TASK PROMPT: Which of the lines below include "then"? Each one should be copied out.

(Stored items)
..........

(** C9, as stated, fails on the multi-asset simulator.  With maturity 1
    and [time_step = 2/5] it returns [int(1 / (2/5)) = 2] steps, so
    [M = 2] and [maturity / M = 1/2]; but with zero volatility, rate 1 and
    no dividend the entry at date 1 is the entry at date 0 times
    [exp(2/5)]: the dates are [time_step] apart, not [maturity / M]. *)
Lemma multi_dates_are_time_step_apart :
  exists paths,
    fst (Multi.simulate_gbm_multi counter_rng counter_seed counter_normal
           exact_store 1 1 (Multi.DivScalar 0) [0] [1] 1 (2 / 5) 1
           (Some 7%Z) 0%Z)
    = Ok paths
    /\ dim2 paths = (2 + 1)%nat
    /\ forall z,
        item3 paths 0 0 1
        <> item3 paths 0 0 0
           * exp ((1 - 0 - 0.5 * 0 ^ 2) * (1 / INR 2)
                  + 0 * sqrt (1 / INR 2) * z).
Proof.
  destruct (multi_simulate_spec counter_rng counter_seed counter_normal
              exact_store 1 (Multi.DivScalar 0) [0] [1] 1 (2 / 5) 1
              (Some 7%Z) 0%Z)
    as [paths [g' [E [_ [_ [H2 [H0 Hstep]]]]]]];
    simpl; try lia; try lra; auto.
  rewrite py_int_five_halves in H2, Hstep.
  exists paths. split; [| split].
  - change (Z.of_nat (length [0])) with 1%Z in E.
    change (Z.of_nat 1) with 1%Z in E. now rewrite E.
  - exact H2.
  - intros z. rewrite (Hstep 0%nat 0%nat 1%nat) by (simpl; lia).
    cbn [Nat.sub]. rewrite (H0 0%nat 0%nat). simpl nth. unfold exact_store.
    intros H. apply Rmult_eq_reg_l in H; [| lra].
    apply exp_inv in H. simpl in H. lra.
Qed.

(** C9, amended.  Every matrix the single-asset simulator returns has
    [M + 1] dates, entries that are not negative, the initial price at date
    0 for every path, and each date one step of [dt = T / M] from the date
    before.  Every matrix the multi-asset simulator returns has
    [int(time_horizon / time_step) + 1] dates, the stored initial price of
    each asset at date 0 for every path, and each date one stored step of
    the caller's [time_step] from the date before; its entries are
    non-negative when the initial prices are and the [float32] store keeps
    the sign. *)
Theorem simulated_paths_invariant
        (rng : Type) (np_random_seed : Z -> rng)
        (np_random_standard_normal np_random_randn :
           nat -> nat -> rng -> (nat -> nat -> R) * rng)
        (float32 : R -> R)
        (S0 r dividend sigma T : R) (M I : pyval) (seed : option Z) (g : rng)
        (paths : ndarray2)
        (dimension : Z) (risk_free_rate : R) (dividend_rates : Multi.dividend)
        (sigmas initial_prices : list R) (time_horizon time_step : R)
        (num_paths : Z) (seed' : option Z) (g' : rng) (paths' : ndarray3) :
  fst (Single.simulate_gbm rng np_random_seed np_random_standard_normal
                           S0 r dividend sigma T M I seed g) = Ok paths ->
  fst (Multi.simulate_gbm_multi rng np_random_seed np_random_randn float32
         dimension risk_free_rate dividend_rates sigmas initial_prices
         time_horizon time_step num_paths seed' g') = Ok paths' ->
  (exists m n,
      M = PyInt (Z.of_nat m) /\ I = PyInt (Z.of_nat n)
      /\ (1 <= m)%nat /\ (1 <= n)%nat
      /\ Single.gbm_invariant
           S0 r dividend sigma T m n
           (fst (np_random_standard_normal m n
                   match seed with Some s => np_random_seed s | None => g end))
           paths)
  /\ Multi.gbm_invariant
       float32 risk_free_rate dividend_rates sigmas initial_prices time_step
       (Z.to_nat num_paths) (Z.to_nat dimension)
       (Z.to_nat (py_int (time_horizon / time_step)))
       (fun k => fst (Multi.draw rng np_random_randn (Z.to_nat num_paths)
                                 (Z.to_nat dimension)
                                 match seed' with
                                 | Some s =>
                                   if Multi.truthy seed' then np_random_seed s
                                   else g'
                                 | None => g'
                                 end k))
       paths'.
Proof.
  intros Hsingle Hmulti. split.
  - exact (single_paths_invariant rng np_random_seed np_random_standard_normal
             S0 r dividend sigma T M I seed g paths Hsingle).
  - exact (multi_paths_invariant rng np_random_seed np_random_randn float32
             dimension risk_free_rate dividend_rates sigmas initial_prices
             time_horizon time_step num_paths seed' g' paths' Hmulti).
Qed.

Lemma simulated_paths_invariant_witness :
  exists paths paths',
    fst (Single.simulate_gbm counter_rng counter_seed counter_normal
           100 0.05 0.1 0.2 3 (PyInt 2) (PyInt 1) (Some 42%Z) 0%Z) = Ok paths
    /\ fst (Multi.simulate_gbm_multi counter_rng counter_seed counter_normal
              exact_store 1 0.05 (Multi.DivScalar 0.1) [0.2] [100] 3 1 1
              (Some 42%Z) 0%Z) = Ok paths'
    /\ (exists m n,
           PyInt 2 = PyInt (Z.of_nat m) /\ PyInt 1 = PyInt (Z.of_nat n)
           /\ (1 <= m)%nat /\ (1 <= n)%nat
           /\ Single.gbm_invariant
                100 0.05 0.1 0.2 3 m n
                (fst (counter_normal m n (counter_seed 42))) paths)
    /\ Multi.gbm_invariant
         exact_store 0.05 (Multi.DivScalar 0.1) [0.2] [100] 1
         (Z.to_nat 1) (Z.to_nat 1) (Z.to_nat (py_int (3 / 1)))
         (fun k => fst (Multi.draw counter_rng counter_normal (Z.to_nat 1)
                                   (Z.to_nat 1)
                                   (if Multi.truthy (Some 42%Z)
                                    then counter_seed 42 else 0%Z) k))
         paths'.
Proof.
  assert (H1 : exists paths,
             fst (Single.simulate_gbm counter_rng counter_seed counter_normal
                    100 0.05 0.1 0.2 3 (PyInt 2) (PyInt 1) (Some 42%Z) 0%Z)
             = Ok paths).
  { pose proof (single_simulate_valid counter_rng counter_seed counter_normal
                  100 0.05 0.1 0.2 3 2 1 (Some 42%Z) 0%Z) as E.
    cbv zeta in E. change (Z.of_nat 2) with 2%Z in E.
    change (Z.of_nat 1) with 1%Z in E.
    rewrite E; [eexists; reflexivity | lra | lra | lra | lia | lia]. }
  assert (H2 : exists paths',
             fst (Multi.simulate_gbm_multi counter_rng counter_seed
                    counter_normal exact_store 1 0.05 (Multi.DivScalar 0.1)
                    [0.2] [100] 3 1 1 (Some 42%Z) 0%Z) = Ok paths').
  { destruct (multi_simulate_spec counter_rng counter_seed counter_normal
                exact_store 0.05 (Multi.DivScalar 0.1) [0.2] [100] 3 1 1
                (Some 42%Z) 0%Z)
      as [paths' [g' [E _]]]; simpl; try lia; try lra; auto.
    exists paths'.
    change (Z.of_nat (length [0.2])) with 1%Z in E.
    change (Z.of_nat 1) with 1%Z in E. now rewrite E. }
  destruct H1 as [paths H1]. destruct H2 as [paths' H2].
  exists paths, paths'. split; [exact H1 |]. split; [exact H2 |].
  exact (simulated_paths_invariant counter_rng counter_seed counter_normal
           counter_normal exact_store
           100 0.05 0.1 0.2 3 (PyInt 2) (PyInt 1) (Some 42%Z) 0%Z paths
           1 0.05 (Multi.DivScalar 0.1) [0.2] [100] 3 1 1 (Some 42%Z) 0%Z paths'
           H1 H2).
Defined.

..........

EXPECTED OUTPUT:
                                   if Multi.truthy seed' then np_random_seed s
                                    then counter_seed 42 else 0%Z) k))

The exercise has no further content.